Start of PROVIDED RECORDS
(* ===== verification/Field5x52Ser.v ===== *)
(** Serialization of the 5x52 field element: 32-byte big-endian strings, the
    packed storage form, constants, conditional moves and the [VERIFY]
    checker. *)

From Stdlib Require Import ZArith Lia List Bool.
From S2P Require Import Prelude Limbs Field5x52.
Import ListNotations.
Open Scope Z_scope.

(** * Bytes *)

Lemma limb_index52 i j : (i < 32)%nat -> (j < 2)%nat ->
  let s := (8 * i + 4 * j)%nat in
  (s / 52 < 5)%nat /\ (s mod 52 <= 48)%nat /\
  52 * Z.of_nat (s / 52) + Z.of_nat (s mod 52) = 8 * Z.of_nat i + 4 * Z.of_nat j.
Proof.
  intros Hi Hj s.
  pose proof (Nat.div_mod_eq s 52). pose proof (Nat.mod_upper_bound s 52 ltac:(lia)).
  subst s. lia.
Qed.

Lemma set_b32_step52_spec a i j : limbs_lt 8 a -> length a = 32%nat -> (i < 32)%nat -> (j < 2)%nat ->
  let s := 8 * Z.of_nat i + 4 * Z.of_nat j in
  fe_set_b32_step a i j (digits 52 5 (be_val a mod 2 ^ s)) =
  digits 52 5 (be_val a mod 2 ^ (s + 4)).
Proof.
  intros Ha Hl Hi Hj s. destruct (limb_index52 i j Hi Hj) as (H1 & H2 & H3).
  unfold fe_set_b32_step. fold s in H3.
  rewrite (upd_digits 52 5 _ _ _ _ 4); try lia.
  - rewrite H3, mod_pow_add by lia. do 3 f_equal.
    replace (31 - i)%nat with (32 - 1 - i)%nat by lia. rewrite nth_be by assumption.
    change 15 with (Z.ones 4). rewrite Z.land_ones, Z.shiftr_div_pow2 by lia.
    rewrite field_mod, Z.div_div by (try apply Z.pow_nonzero; try apply Z.pow_pos_nonneg; lia).
    now rewrite <- Z.pow_add_r by lia.
  - change 15 with (Z.ones 4). rewrite Z.land_ones by lia. apply Z.mod_pos_bound. reflexivity.
  - rewrite H3. apply Z.mod_pos_bound, Z.pow_pos_nonneg; lia.
Qed.

Lemma set_b32_loop52_spec a k : limbs_lt 8 a -> length a = 32%nat -> (k <= 32)%nat ->
  fe_set_b32_loop a k (digits 52 5 0) = digits 52 5 (be_val a mod 2 ^ (8 * Z.of_nat k)).
Proof.
  intros Ha Hl. induction k as [| i IH]; intros Hk.
  - cbn [fe_set_b32_loop]. now rewrite Z.mul_0_r, Z.mod_1_r.
  - cbn [fe_set_b32_loop]. rewrite IH by lia.
    replace (8 * Z.of_nat i) with (8 * Z.of_nat i + 4 * Z.of_nat 0) at 1 by lia.
    rewrite set_b32_step52_spec by lia || assumption.
    replace (8 * Z.of_nat i + 4 * Z.of_nat 0 + 4) with (8 * Z.of_nat i + 4 * Z.of_nat 1) by lia.
    rewrite set_b32_step52_spec by lia || assumption.
    do 2 f_equal. f_equal. lia.
Qed.

(** The overflow test of [secp256k1_fe_set_b32] on canonical limbs. *)
Lemma ge_p_cond52 r : fe_limbs 0xFFFFFFFFFFFF r ->
  (r.[4] =? 0xFFFFFFFFFFFF) && ((r.[3] .& r.[2] .& r.[1]) =? 0xFFFFFFFFFFFFF) && (r.[0] >=? 0xFFFFEFFFFFC2F)
  = (secp_p <=? fe_val r).
Proof.
  intros H. fe_cases r H. cbn [nth]. apply eq_true_iff_eq.
  rewrite !andb_true_iff, !Z.eqb_eq, Z.geb_le, Z.leb_le.
  rewrite !land_full_iff by (repeat apply rng_land_same; assumption).
  unfold fe_val, secp_p; cbn [limbs_val]. unfold Rng in *. lia.
Qed.

Lemma fe52_limbs_digits v : 0 <= v < 2 ^ 256 -> fe_limbs 0xFFFFFFFFFFFF (digits 52 5 v).
Proof.
  intros Hv. assert (B : forall x, 0 <= x mod 2 ^ 52 <= 0xFFFFFFFFFFFFF).
  { intros x. pose proof (Z.mod_pos_bound x (2 ^ 52) eq_refl). lia. }
  split; [reflexivity |]. cbn [digits firstn nth]. split; [repeat constructor; apply B |].
  split; [apply B |]. rewrite !Z.div_div by lia.
  apply Z.le_trans with (v / 2 ^ 208); [apply Z.mod_le; [apply Z.div_pos|]; lia |].
  apply Z.lt_succ_r, Z.div_lt_upper_bound; lia.
Qed.

Lemma fe52_val_digits v : 0 <= v < 2 ^ 256 -> fe_val (digits 52 5 v) = v.
Proof. intros Hv. unfold fe_val. rewrite limbs_val_digits, Z.mod_small by lia. reflexivity. Qed.

Lemma set_b32_52_spec a : limbs_lt 8 a -> length a = 32%nat ->
  secp256k1_fe_set_b32 a = (digits 52 5 (be_val a), b2z (be_val a <? secp_p)).
Proof.
  intros Ha Hl. pose proof (be_val_bound a Ha) as Hb. rewrite Hl in Hb.
  change (2 ^ (8 * Z.of_nat 32)) with (2 ^ 256) in Hb.
  unfold secp256k1_fe_set_b32. change [0; 0; 0; 0; 0] with (digits 52 5 0).
  rewrite set_b32_loop52_spec by (assumption || lia).
  change (8 * Z.of_nat 32) with 256. rewrite Z.mod_small by lia. cbv zeta.
  rewrite ge_p_cond52 by now apply fe52_limbs_digits.
  rewrite fe52_val_digits, Z.leb_antisym by assumption.
  now destruct (be_val a <? secp_p).
Qed.

Lemma get_b32_step52_spec a i j : fe_limbs 0xFFFFFFFFFFFF a -> (i < 32)%nat -> (j < 2)%nat ->
  let X := fe_val a / 2 ^ (8 * Z.of_nat i) in
  fe_get_b32_step a i j (X mod 2 ^ (4 * Z.of_nat j)) = X mod 2 ^ (4 * Z.of_nat j + 4).
Proof.
  intros Ha Hi Hj X. destruct (limb_index52 i j Hi Hj) as (H1 & H2 & H3).
  unfold fe_get_b32_step.
  rewrite lor_shiftl; [| lia | apply Z.mod_pos_bound, Z.pow_pos_nonneg; lia].
  rewrite mod_pow_add by lia. do 2 f_equal.
  pose proof (fe52_limbs_bound a Ha). unfold fe_val in *.
  rewrite <- (digits_limbs_val 52 a ltac:(lia) (fe52_limbs_lt a Ha)) at 1.
  rewrite (proj1 Ha), nth_digits by lia.
  change 15 with (Z.ones 4). rewrite Z.land_ones, Z.shiftr_div_pow2, field_mod by lia.
  subst X. rewrite !Z.div_div by (try apply Z.pow_nonzero; try apply Z.pow_pos_nonneg; lia).
  rewrite <- !Z.pow_add_r, H3 by lia. reflexivity.
Qed.

Lemma get_b32_byte52_spec a i : fe_limbs 0xFFFFFFFFFFFF a -> (i < 32)%nat ->
  fe_get_b32_byte a i = (fe_val a / 2 ^ (8 * Z.of_nat i)) mod 2 ^ 8.
Proof.
  intros Ha Hi. unfold fe_get_b32_byte. set (X := fe_val a / 2 ^ (8 * Z.of_nat i)).
  replace (fe_get_b32_step a i 0 0) with (X mod 2 ^ 4)
    by (symmetry; rewrite <- (Z.mod_1_r X) at 1; exact (get_b32_step52_spec a i 0 Ha Hi ltac:(lia))).
  pose proof (get_b32_step52_spec a i 1 Ha Hi ltac:(lia)) as H1.
  cbv zeta in *. fold X in H1. cbn [Z.of_nat Pos.of_succ_nat Pos.succ] in *.
  change (4 * 1) with 4 in *. change (4 + 4) with 8 in *. rewrite H1. unfold u8. now rewrite Z.mod_mod.
Qed.

Lemma get_b32_52_spec a : fe_limbs 0xFFFFFFFFFFFF a ->
  secp256k1_fe_get_b32 a = be_bytes 32 (fe_val a).
Proof.
  intros Ha. unfold secp256k1_fe_get_b32.
  enough (H : forall k, (k <= 32)%nat ->
    fe_get_b32_loop a k (repeat 0 32) = repeat 0 (32 - k) ++ be_bytes k (fe_val a))
    by exact (H 32%nat (le_n _)).
  induction k as [| i IH]; intros Hk; [reflexivity |].
  cbn [fe_get_b32_loop]. rewrite IH by lia.
  replace (32 - i)%nat with (S (31 - i)) by lia. rewrite upd_repeat.
  replace (32 - S i)%nat with (31 - i)%nat by lia. f_equal.
  unfold be_bytes. rewrite digits_snoc, rev_app_distr by lia.
  now rewrite get_b32_byte52_spec by (assumption || lia).
Qed.

(** * Storage *)

Lemma to_storage52_spec a : fe_limbs 0xFFFFFFFFFFFF a ->
  limbs_lt 64 (secp256k1_fe_to_storage a) /\
  length (secp256k1_fe_to_storage a) = 4%nat /\
  limbs_val 64 (secp256k1_fe_to_storage a) = fe_val a.
Proof.
  intros H. fe_cases a H. unfold Rng in *.
  cbv beta iota delta [secp256k1_fe_to_storage nth].
  replace (a0 .| u64 (a1 << 52)) with ((a0 >> 0) .| u64 (a1 << 52)) by now rewrite Z.shiftr_0_r.
  unfold u64. rewrite !pack_word by lia.
  unfold fe_val, limbs_lt; cbn [limbs_val]. split; [| split; [reflexivity |]].
  - repeat constructor; try (Z.div_mod_to_equations; lia).
  - Z.div_mod_to_equations. lia.
Qed.

Lemma from_storage52_spec s : limbs_lt 64 s -> length s = 4%nat ->
  fe_limbs 0xFFFFFFFFFFFF (secp256k1_fe_from_storage s) /\
  fe_val (secp256k1_fe_from_storage s) = limbs_val 64 s.
Proof.
  intros H Hl. list_cases s Hl. repeat (apply Forall_cons_iff in H; destruct H as [? H]).
  cbv beta iota delta [secp256k1_fe_from_storage nth].
  unfold u64. change 0xFFFFFFFFFFFFF with (Z.ones 52). rewrite !unpack_limb by lia.
  rewrite !Z.land_ones, !Z.shiftr_div_pow2 by lia.
  unfold fe_val, fe_limbs; cbn [limbs_val firstn nth length]. unfold Rng.
  split; [split; [reflexivity | split] |].
  - repeat constructor; try (Z.div_mod_to_equations; lia).
  - Z.div_mod_to_equations. lia.
  - Z.div_mod_to_equations. lia.
Qed.

(** * Conditional moves *)

Lemma cmov64_spec x y b : 0 <= x < 2 ^ 64 -> 0 <= y < 2 ^ 64 ->
  let mask0 := u64 (b2z b + not64 0) in
  cmov64 x y mask0 (not64 mask0) = if b then y else x.
Proof. intros Hx Hy. rewrite <- (mask_select 64 x y b) by (assumption || lia). now destruct b. Qed.

Lemma cmov52_spec r a b : length r = 5%nat -> length a = 5%nat -> limbs_lt 64 r -> limbs_lt 64 a ->
  secp256k1_fe_cmov r a (b2z b) = if b then a else r.
Proof.
  intros Lr La Hr Ha. list_cases r Lr. list_cases a La.
  repeat (apply Forall_cons_iff in Hr; destruct Hr as [? Hr]).
  repeat (apply Forall_cons_iff in Ha; destruct Ha as [? Ha]).
  cbv beta iota zeta delta [secp256k1_fe_cmov nth].
  rewrite !cmov64_spec by assumption. now destruct b.
Qed.

Lemma storage_cmov52_spec r a b : length r = 4%nat -> length a = 4%nat ->
  limbs_lt 64 r -> limbs_lt 64 a ->
  secp256k1_fe_storage_cmov r a (b2z b) = if b then a else r.
Proof.
  intros Lr La Hr Ha. list_cases r Lr. list_cases a La.
  repeat (apply Forall_cons_iff in Hr; destruct Hr as [? Hr]).
  repeat (apply Forall_cons_iff in Ha; destruct Ha as [? Ha]).
  cbv beta iota zeta delta [secp256k1_fe_storage_cmov nth].
  rewrite !cmov64_spec by assumption. now destruct b.
Qed.

Lemma fe52_mag_u64 m a : m <= 2048 -> fe_mag m a -> limbs_lt 64 a.
Proof. intros Hm H. fe_cases a H. unfold Rng in *. repeat constructor; lia. Qed.

(** * Constants *)

(** A limb joined from the top of one word, a whole word and the bottom of a
    third. *)
Lemma const_limb3 x y z i k n m : 0 <= i <= 32 -> 0 <= k -> 0 <= n -> i + k = 32 -> m = 32 + k -> 0 <= x < 2 ^ 32 -> 0 <= y < 2 ^ 32 ->
  (x >> i) .| (y << k) .| ((z .& Z.ones n) << m) = x / 2 ^ i + 2 ^ k * y + 2 ^ m * (z mod 2 ^ n).
Proof.
  intros Hi Hk Hn Eik -> Hx Hy. rewrite Z.land_ones, Z.shiftr_div_pow2 by lia.
  pose proof (div_lt x i k ltac:(lia) Hk ltac:(now rewrite Eik)) as B. rewrite (lor_shiftl (x / 2 ^ i) y k) by lia.
  apply lor_shiftl; [lia |]. rewrite Z.pow_add_r by lia. nia.
Qed.

Lemma fe52_const_spec d7 d6 d5 d4 d3 d2 d1 d0 : limbs_lt 32 [d0; d1; d2; d3; d4; d5; d6; d7] ->
  fe_limbs 0xFFFFFFFFFFFF (SECP256K1_FE_CONST d7 d6 d5 d4 d3 d2 d1 d0) /\
  fe_val (SECP256K1_FE_CONST d7 d6 d5 d4 d3 d2 d1 d0) = limbs_val 32 [d0; d1; d2; d3; d4; d5; d6; d7].
Proof.
  intros H. repeat (apply Forall_cons_iff in H; destruct H as [? H]).
  unfold SECP256K1_FE_CONST.
  change 0xFFFFF with (Z.ones 20). change 0xFF with (Z.ones 8). change 0xFFFFFFF with (Z.ones 28). change 0xFFFF with (Z.ones 16).
  rewrite (const_limb3 d1 d2 d3 20 12 8 44) by lia. rewrite (const_limb3 d4 d5 d6 28 4 16 36) by lia. rewrite (const_limb d3 d4 8 24 28) by lia.
  rewrite Z.land_ones, (lor_shiftl d0) by lia. rewrite Z.shiftr_div_pow2 by lia. pose proof (div_lt d6 16 16 ltac:(lia) ltac:(lia) ltac:(assumption)).
  rewrite lor_shiftl by lia.
  unfold fe_val, fe_limbs; cbn [limbs_val firstn nth length]. unfold Rng.
  split; [split; [reflexivity | split] |].
  - repeat constructor; try (Z.div_mod_to_equations; lia).
  - Z.div_mod_to_equations. lia.
  - Z.div_mod_to_equations. lia.
Qed.

(** * The [VERIFY] checker *)

Lemma verify_magnitude52_spec d m : length d = 5%nat -> Forall (fun x => 0 <= x) d ->
  secp256k1_fe_verify d m false = true <-> 0 <= m <= 2048 /\ fe_mag m d.
Proof.
  intros L H. list_cases d L. repeat (apply Forall_cons_iff in H; destruct H as [? H]).
  cbv beta iota zeta delta [secp256k1_fe_verify nth]. rewrite !andb_true_iff, !Z.leb_le, Z.geb_le.
  unfold fe_mag; cbn [length firstn nth]. rewrite !Forall_cons_iff. unfold Rng.
  split; intros; repeat split; try constructor; intuition lia.
Qed.

Lemma verify_normalized52_spec d m : length d = 5%nat -> Forall (fun x => 0 <= x) d ->
  secp256k1_fe_verify d m true = true <-> 0 <= m <= 1 /\ fe_norm d.
Proof.
  intros L H. assert (HL : fe_limbs 0xFFFFFFFFFFFF d <-> (d.[0] <=? 0xFFFFFFFFFFFFF) && (d.[1] <=? 0xFFFFFFFFFFFFF)
    && (d.[2] <=? 0xFFFFFFFFFFFFF) && (d.[3] <=? 0xFFFFFFFFFFFFF) && (d.[4] <=? 0xFFFFFFFFFFFF) = true).
  { list_cases d L. repeat (apply Forall_cons_iff in H; destruct H as [? H]).
    unfold fe_limbs; cbn [length firstn nth]. rewrite !Forall_cons_iff. unfold Rng. rewrite !andb_true_iff, !Z.leb_le.
    split; intros; repeat split; try constructor; intuition lia. }
  unfold secp256k1_fe_verify, fe_norm. cbv zeta. rewrite !Z.mul_1_r.
  destruct (_ && _ && _ && _ && (d.[4] <=? 0xFFFFFFFFFFFF)) eqn:E.
  - assert (E' : fe_limbs 0xFFFFFFFFFFFF d) by now apply HL.
    pose proof (ge_p_cond52 d E') as Hc. rewrite Z.geb_leb, Z.leb_antisym in Hc. rewrite !andb_true_l.
    assert (Hm : (m >=? 0) && (m <=? 2048) && (m <=? 1) = true <-> 0 <= m <= 1)
      by (rewrite !andb_true_iff, !Z.leb_le, Z.geb_le; lia).
    destruct ((m >=? 0) && (m <=? 2048) && (m <=? 1)) eqn:Em; cbn [andb].
    + destruct (d.[4] =? _), (_ .& d.[1] =? _), (d.[0] <? _); cbn [andb negb] in Hc |- *;
        symmetry in Hc; first [apply Z.leb_le in Hc | apply Z.leb_gt in Hc]; intuition (try discriminate; lia).
    + split; [discriminate |]. intros [Hm' _]. apply Hm in Hm'. discriminate.
  - rewrite !andb_false_l. cbn [andb]. split; [discriminate |]. intros (_ & Hl & _). apply HL in Hl. discriminate.
Qed.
End of PROVIDED RECORDS
EXERCISE REQUIREMENTS:
What is needed is an exact copy of the lines above, from the one containing "(** * The [VERIFY] checker *)" through the one containing "- assert (E'", with nothing added.

TASK OUTPUT:
(** * The [VERIFY] checker *)

Lemma verify_magnitude52_spec d m : length d = 5%nat -> Forall (fun x => 0 <= x) d ->
  secp256k1_fe_verify d m false = true <-> 0 <= m <= 2048 /\ fe_mag m d.
Proof.
  intros L H. list_cases d L. repeat (apply Forall_cons_iff in H; destruct H as [? H]).
  cbv beta iota zeta delta [secp256k1_fe_verify nth]. rewrite !andb_true_iff, !Z.leb_le, Z.geb_le.
  unfold fe_mag; cbn [length firstn nth]. rewrite !Forall_cons_iff. unfold Rng.
  split; intros; repeat split; try constructor; intuition lia.
Qed.

Lemma verify_normalized52_spec d m : length d = 5%nat -> Forall (fun x => 0 <= x) d ->
  secp256k1_fe_verify d m true = true <-> 0 <= m <= 1 /\ fe_norm d.
Proof.
  intros L H. assert (HL : fe_limbs 0xFFFFFFFFFFFF d <-> (d.[0] <=? 0xFFFFFFFFFFFFF) && (d.[1] <=? 0xFFFFFFFFFFFFF)
    && (d.[2] <=? 0xFFFFFFFFFFFFF) && (d.[3] <=? 0xFFFFFFFFFFFFF) && (d.[4] <=? 0xFFFFFFFFFFFF) = true).
  { list_cases d L. repeat (apply Forall_cons_iff in H; destruct H as [? H]).
    unfold fe_limbs; cbn [length firstn nth]. rewrite !Forall_cons_iff. unfold Rng. rewrite !andb_true_iff, !Z.leb_le.
    split; intros; repeat split; try constructor; intuition lia. }
  unfold secp256k1_fe_verify, fe_norm. cbv zeta. rewrite !Z.mul_1_r.
  destruct (_ && _ && _ && _ && (d.[4] <=? 0xFFFFFFFFFFFF)) eqn:E.
  - assert (E' : fe_limbs 0xFFFFFFFFFFFF d) by now apply HL.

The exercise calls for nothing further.